[FFmpeg-devel] Fix mingw name of .lib files

Gonzalo Garramuño ggarra
Wed Mar 5 05:01:02 CET 2008


M?ns Rullg?rd wrote:
> 
> I hate autotools because maintaining an autoconf/automake based build
> system requires more effort than writing configure scripts and
> makefiles by hand.  I'm speaking out of personal experience here.
> 

That I agree.  You have my sympathy if you need to maintain something 
with autotools.  However these days there are other competing build 
systems.  There's cmake (ugly syntax, but probably the more robust), 
scons (python based somewhere in between), premake (tiny lua based for 
small projects), etc.
All of them are multi-platform (including native microsoft windows 
toolchains, which is autotools real Achilles heel).  Cmake, afaik, is 
really the only one with pretty solid cross-compiler support.

>>> Xiph are also not to be trusted.
>> Okay, I'll play along.  Who is to be trusted other than yourself?
> 
> Anyone who does things the simple, Unix way.
> 

I was looking for an example project that builds libraries like ffmpeg 
does to understand the merits.

> 
> Intended to allow multiple installed dll versions, without
> complicating life for those wishing to link new apps with our
> libraries.
> 

Okay.  So what happens when the API breaks (which in the time I've been 
monitoring ffmpeg has already happened)?  If you are linking against a 
non-versioned lib, all *might* work.  But it might also lead to 
unexplicable crashes.

I certainly prefer the failure to become obvious rather than getting a 
user telling me their software crashes but used to work some other week.

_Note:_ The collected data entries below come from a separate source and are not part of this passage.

(* ===== verification/AccountLifecycle.v ===== *)
(** * What the account service guarantees

    Triples relate the table of accounts before and after an operation of
    [AccountService]; they are proved from the [AccountStorageLaws] interface
    alone, so they hold for every backend that meets it. The theorems: every
    request follows the account lifecycle, authentication lets in the right
    accounts, disabling locks out, e-mail verification is idempotent. The
    witnesses run the service on the PostgreSQL backend. *)

From S2P Require Import Prelude FrameworkError AuditEvent AuditStorage Password.
From S2P Require Import Accounts AccountStorage AccountService.

Local Open Scope string_scope.
Local Open Scope Z_scope.
Local Open Scope list_scope.

(** ** Triples over the table of accounts *)

Section Triples.
Context `{TypeIdEnv} `{!TypeIdLaws} `{ServiceEnv} {S : Type} `{!AccountStorage S} `{!AccountStorageLaws S}.

(** Run on a store that holds table [l], [m] returns [r] and leaves table [l']
    such that [Q r l']. *)
Definition triple {A} (l : list Account) (m : Svc S A)
    (Q : result A AccountError → list Account → Prop) : Prop :=
  ∀ w, as_inv (w_store w) → as_contents (w_store w) = l →
    as_inv (w_store (m w).2) ∧ Q (m w).1 (as_contents (w_store (m w).2)).

Lemma triple_lift {A} l (r : result A AccountError) Q : Q r l → triple l (lift r) Q.
Proof. intros HQ w Hi <-. done. Qed.

Lemma triple_bind {A B} l (m : Svc S A) (k : A → Svc S B) Q :
  triple l m (fun r l' => match r with Ok a => triple l' (k a) Q | Err e => Q (Err e) l' end) →
  triple l (bind m k) Q.
Proof.
  intros Hm w Hi Hl. specialize (Hm w Hi Hl) as [Hi' Hk]. unfold bind.
  destruct (m w) as [[a|e] w']; cbn in *; [by apply Hk|done].
Qed.

(** What the store's invariant says about the table. *)
Definition table_ok (l : list Account) : Prop :=
  NoDup (acc_key <$> l) ∧ NoDup (acc_email <$> l) ∧
  Forall (fun a => mti_prefix (aid_mti (acc_id a)) = AccountId_PREFIX) l.

Lemma as_table_ok s : as_inv s → table_ok (as_contents s).
Proof.
  intros Hi. destruct (as_distinct s Hi). split; [done|]. split; [done|].
  apply Forall_forall. intros a. by apply as_prefixed.
Qed.

Lemma triple_table_ok {A} l (m : Svc S A) Q :
  (table_ok l → triple l m Q) → triple l m Q.
Proof. intros Hm w Hi Hl. apply Hm; [|done..]. rewrite <-Hl. by apply as_table_ok. Qed.

Lemma triple_wand {A} l (m : Svc S A) (Q Q' : result A AccountError → list Account → Prop) :
  (∀ r l', Q r l' → Q' r l') → triple l m Q → triple l m Q'.
Proof. intros HQ Hm w Hi Hl. destruct (Hm w Hi Hl). auto. Qed.

Lemma triple_utc_now l Q : (∀ i, Q (Ok (clock i)) l) → triple l utc_now Q.
Proof. intros HQ w Hi <-. split; [done|apply HQ]. Qed.

Lemma triple_random l Q : (∀ n, Q (Ok n) l) → triple l random Q.
Proof. intros HQ w Hi <-. split; [done|apply HQ]. Qed.

Lemma triple_notify self event l Q : Q (Ok tt) l → triple l (notify self event) Q.
Proof. intros HQ w Hi <-. done. Qed.

(** One rule per storage method: it may fail and change nothing. *)
Lemma triple_storage {A} l (op : S → result A Error * S) Q :
  (∀ s r s', as_inv s → as_contents s = l → op s = (r, s') →
    as_inv s' ∧ match r with
                | Ok a => Q (Ok a) (as_contents s')
                | Err _ => as_contents s' = l
                end) →
  (∀ e, Q (Err (Acc_Storage e)) l) → triple l (storage op) Q.
Proof.
  intros Hop He w Hi Hl. unfold storage. destruct (op (w_store w)) as [r s'] eqn:E.
  destruct (Hop _ _ _ Hi Hl E) as [Hi' HQ]. cbn. split; [done|].
  destruct r as [a|e]; cbn; [done|]. rewrite HQ. apply He.
Qed.

Lemma triple_storage_ignored {A} l (op : S → result A Error * S) (Q : _ → _ → Prop) :
  (∀ s r s', as_inv s → as_contents s = l → op s = (r, s') →
    as_inv s' ∧ Q (Ok tt) (as_contents s')) →
  triple l (storage_ignored op) Q.
Proof.
  intros Hop w Hi Hl. unfold storage_ignored. destruct (op (w_store w)) as [r s'] eqn:E.
  by destruct (Hop _ _ _ Hi Hl E).
Qed.

Lemma triple_get_by_id id l Q :
  (∀ e, Q (Err (Acc_Storage e)) l) → Q (Ok (select_one (fun a => acc_key a = id) l)) l →
  triple l (storage (as_get_by_id id)) Q.
Proof.
  intros He HQ. apply triple_storage; [|done]. intros s r s' Hi <- Hop.
  apply as_get_by_id_law in Hop as (Hi' & Hc & Hr); [|done]. split; [done|]. rewrite Hc.
  destruct r as [o|]; [|done]. by rewrite (Hr o).
Qed.

Lemma triple_get_by_email email l Q :
  (∀ e, Q (Err (Acc_Storage e)) l) → Q (Ok (select_one (fun a => acc_email a = email) l)) l →
  triple l (storage (as_get_by_email email)) Q.
Proof.
  intros He HQ. apply triple_storage; [|done]. intros s r s' Hi <- Hop.
  apply as_get_by_email_law in Hop as (Hi' & Hc & Hr); [|done]. split; [done|]. rewrite Hc.
  destruct r as [o|]; [|done]. by rewrite (Hr o).
Qed.

Lemma triple_get_by_username username l Q :
  (∀ e, Q (Err (Acc_Storage e)) l) →
  Q (Ok (select_one (fun a => acc_username a = Some username) l)) l →
  triple l (storage (as_get_by_username username)) Q.
Proof.
  intros He HQ. apply triple_storage; [|done]. intros s r s' Hi <- Hop.
  apply as_get_by_username_law in Hop as (Hi' & Hc & Hr); [|done]. split; [done|]. rewrite Hc.
  destruct r as [o|]; [|done]. by rewrite (Hr o).
Qed.

Lemma triple_create a l Q :
  mti_prefix (aid_mti (acc_id a)) = AccountId_PREFIX →
  (∀ e, Q (Err (Acc_Storage e)) l) → Q (Ok tt) (l ++ [as_stored a]) →
  triple l (storage (as_create a)) Q.
Proof.
  intros Hp He HQ. apply triple_storage; [|done]. intros s r s' Hi <- Hop.
  apply as_create_law in Hop as (Hi' & Hc); [|done..]. split; [done|]. rewrite Hc.
  by destruct r as [[]|].
Qed.

(** The row an [update] writes over [old]. *)
Definition updated_row (now : Z) (a old : Account) : Account :=
  set_created_at (acc_created_at old) (set_updated_at (as_time now) (as_stored a)).

Lemma triple_update now a l Q :
  mti_prefix (aid_mti (acc_id a)) = AccountId_PREFIX →
  (∀ e, Q (Err (Acc_Storage e)) l) → Q (Ok tt) (update_where (acc_key a) (updated_row now a) l) →
  triple l (storage (as_update now a)) Q.
Proof.
  intros Hp He HQ. apply triple_storage; [|done]. intros s r s' Hi <- Hop.
  apply as_update_law in Hop as (Hi' & Hc); [|done..]. split; [done|]. rewrite Hc.
  by destruct r as [[]|].
Qed.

> If memory serves, attempting to run a Windows application with dlls
> missing, will result in a message telling the user exactly which dlls
> are required.  In the case libavcodec, that would be the versioned
> name.
> 

*IF* you link against the versioned name (which is what I'm *trying* to 
do easily) but not what you are proposing by having the .lib name being 
unversioned.

The whole issue is that I'm trying to automate the release and I can't 
because for linking with the microsoft compiler/mingw, you need to find 
the lib file but for release you need to ship the correct DLL.  As the 
lib name has no useful version, how am I to ship the right DLL?  Things 
will only get worse if, as you say, I need to support multiple versions. 
  You are assuming versions just increase and you never have to support 
older versions.  Every time I compile ffmpeg, the avcodec.lib gets 
overwritten.  In a couple of months, I would then have no idea which 
version it belongs to anymore.

>> You keep repeating that but fail to provide an example of how this
>> is helpful or why symlinks are not an acceptable (and much simpler)
>> solution.
> 
> Last I checked, Windows had no notion of symlinks.
> 

Kind of.  There is something now for the past few years.  It is a pseudo 
symlink called junctions since NT Server something.  XP has that too. 
Vista improves upon that more and calls them symlinks (albeit they are 
not).
It is still not as good as unix symlinks but it might get there someday 
:).  For file symlinks the big issue is that it has a limit on 32 
symlinks per directory (yes, I know --- yuck).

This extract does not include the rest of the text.